Sambil membentangkan spanduk bertuliskan penolakan terhadap ponpes tersebut, massa terus berteriak. Massa yang berjumlah ratusan orang itu kemudian mencoba merangsek masuk ke dalam ponpes. Namun, upaya itu dapat dicegah oleh aparat kepolisian.

Kepala Polres Bogor Ajun Komisaris Besar AM Dicky yang berada di lokasi langsung berusaha menenangkan massa. Di depan pengeras suara, Dicky meminta agar warga dapat menahan diri dan bersabar.

“Semuanya tolong tenang. Pemerintah daerah bersama MUI akan bermusyawarh memutuskan keberadaan Ibnu Mas’ud. Jadi, semuanya harap tenang dulu,” kata Dicky.

Dilansir dari laman KOMPASCOM, Kepala Desa Sukajaya Wahyudi juga meminta warganya dapat menahan emosi dan tidak melakukan hal-hal anarkistis. “Kami harap semua pihak menahan diri. Saya percaya aksi ini spontanitas dari warga, tapi tetap jaga ketertiban,” ujar Wahyudi.

Sementara itu, aktivitas di dalam Pondok Pesantren Ibnu Mas’ud nampak sepi. Para santri sebelumnya sudah dipulangkan karena khawatir menjadi korban. “Mereka sudah dipulangkan. Kami tidak ingin santri kami jadi korban, apalagi usia mereka masih anak-anak,” kata Ketua Yayasan Pondok Pesantren Ibnu Mas’ud, Agus Purwoko.

Terkait tuntutan massa dia menyatakan, pihaknya akan tetap mempertahankan ponpes. Sebab, ia menganggap pembubaran itu dilakukan secara sepihak dan tanpa ada dasar yang kuat.

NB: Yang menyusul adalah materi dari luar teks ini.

(* ===== verification/NetworkSpec.v ===== *)
(** * No node can be impersonated

    The composition of the signatures, the gate, the engine, the store and the codec: in a
    network of nodes, what a node stores in the slot of another is what that other node
    published there. *)
From S2P Require Import Prelude Types Crypto Hlc Sig Crdt CrdtLemmas CrdtInv Gate Peer Codec.
From S2P Require Import Engine Merkle EngineLemmas Outbound Node NodeLemmas NodeOutbound Network.
From S2P Require Import Samples.
From stdpp Require Import relations.
#[local] Open Scope Z_scope.

Section invariant.
Context `{Sha256} `{Ed25519Laws} `{ProtoLaws} `{MapOrder}.

(** Nodes with the same configurations vouch for the same records. *)
Definition same_cfgs (s s' : gmap NodeID nodeImpl) : Prop :=
  forall i n', s' !! i = Some n' -> exists n, s !! i = Some n /\ n_cfg n' = n_cfg n.

Lemma genuine_mono s s' l l' r :
  same_cfgs s s' -> (forall x, x ∈ l -> x ∈ l') -> genuine s l r -> genuine s' l' r.
Proof.
  intros Hs Hl [Hsig Hu]. split; [done|]. intros j n' Hj Hk.
  destruct (Hs j n' Hj) as (n & Hn & E). rewrite E in *.
  destruct (Hu j n Hn Hk) as (m & a & r' & Ha & Hr). exists m, a, r'. split; [by apply Hl|done].
Qed.

Lemma sound_mono (V V' : Record_ -> Prop) s : (forall r, V r -> V' r) -> sound V s -> sound V' s.
Proof.
  intros HV (hist & Hh & Hp). exists hist. split; [|done].
  eapply Forall_impl; [exact Hh|exact HV].
Qed.

(** The frame brings only genuine records, as far as they verify. *)
Definition genuineFrame (s : gmap NodeID nodeImpl) (l : list (NodeID * nodeImpl * action))
    (frame : bytes) : Prop :=
  forall f, decodeFrame frame = Some f ->
    Forall (fun p => wellSigned (recordFromProto p) = true -> genuine s l (recordFromProto p))
      (frameRecords f).

(** What the store of a node with gate [g0] goes back to: with key binding on, records of
    the identity their key encodes. *)
Definition keeps (g0 : inboundGate) (s : gmap NodeID nodeImpl)
    (l : list (NodeID * nodeImpl * action)) (r : Record_) : Prop :=
  genuine s l r /\
  (binding g0 = true -> len (r_PubKey r) = PublicKeySize /\ bindID r = nodeIDFromPub (r_PubKey r)).

(** What is sent can be received. *)
Lemma sent_genuine g0 s l frame : vouchedFrame (keeps g0 s l) frame -> genuineFrame s l frame.
Proof.
  intros [->|(f & Ef & Hall)] f' Ef'.
  - unfold decodeFrame in Ef'. by rewrite unmarshal_nil in Ef'.
  - rewrite (encodeFrame_decodes _ _ Ef) in Ef'. injection Ef' as <-.
    assert (frameRecords (onWire f) = frameRecords f) as -> by by destruct f.
    eapply Forall_impl; [exact Hall|]. by intros p [Hp _] _.
Qed.

Lemma received_vouchable g0 s l frame :
  genuineFrame s l frame -> vouchableFrame (keeps g0 s l) g0 frame.
Proof.
  intros Hf f Ef. eapply Forall_impl; [exact (Hf f Ef)|]. intros p Hp Hsig [now Hadm].
  split; [auto|]. apply (adm_binding _ _ _ Hadm).
Qed.

(** The invariant of a network that started as [g0]: the nodes are those of [g0], further
    on in their runs; their stores go back to genuine records; every frame in flight brings
    only such. *)
Record net_inv (g0 g : net) : Prop := {
  nv_sites : forall i n, sites g !! i = Some n ->
    exists n0, sites g0 !! i = Some n0 /\ n_cfg n = n_cfg n0 /\
      sound_engine (keeps (gate (n_engine n0)) (sites g) (log g)) (gate (n_engine n0)) (n_engine n);
  nv_soup : forall from to frame, (from, to, frame) ∈ soup g ->
    genuineFrame (sites g) (log g) frame;
  nv_log : forall i m a, (i, m, a) ∈ log g ->
    exists n0, sites g0 !! i = Some n0 /\ n_cfg m = n_cfg n0
}.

Agus pun membantah pondok pesantrennya menyebarkan paham radikal, khususnya sebagai tempat teroris. “Semua pihak menghubungkan ponpes ini dengan teroris. Itu tidak benar. Kami di sini bukan untuk memberikan kerugian bagi warga, tapi sebaliknya. Kami mengajarkan anak-anak tahfiz Al Quran,” ucapnya.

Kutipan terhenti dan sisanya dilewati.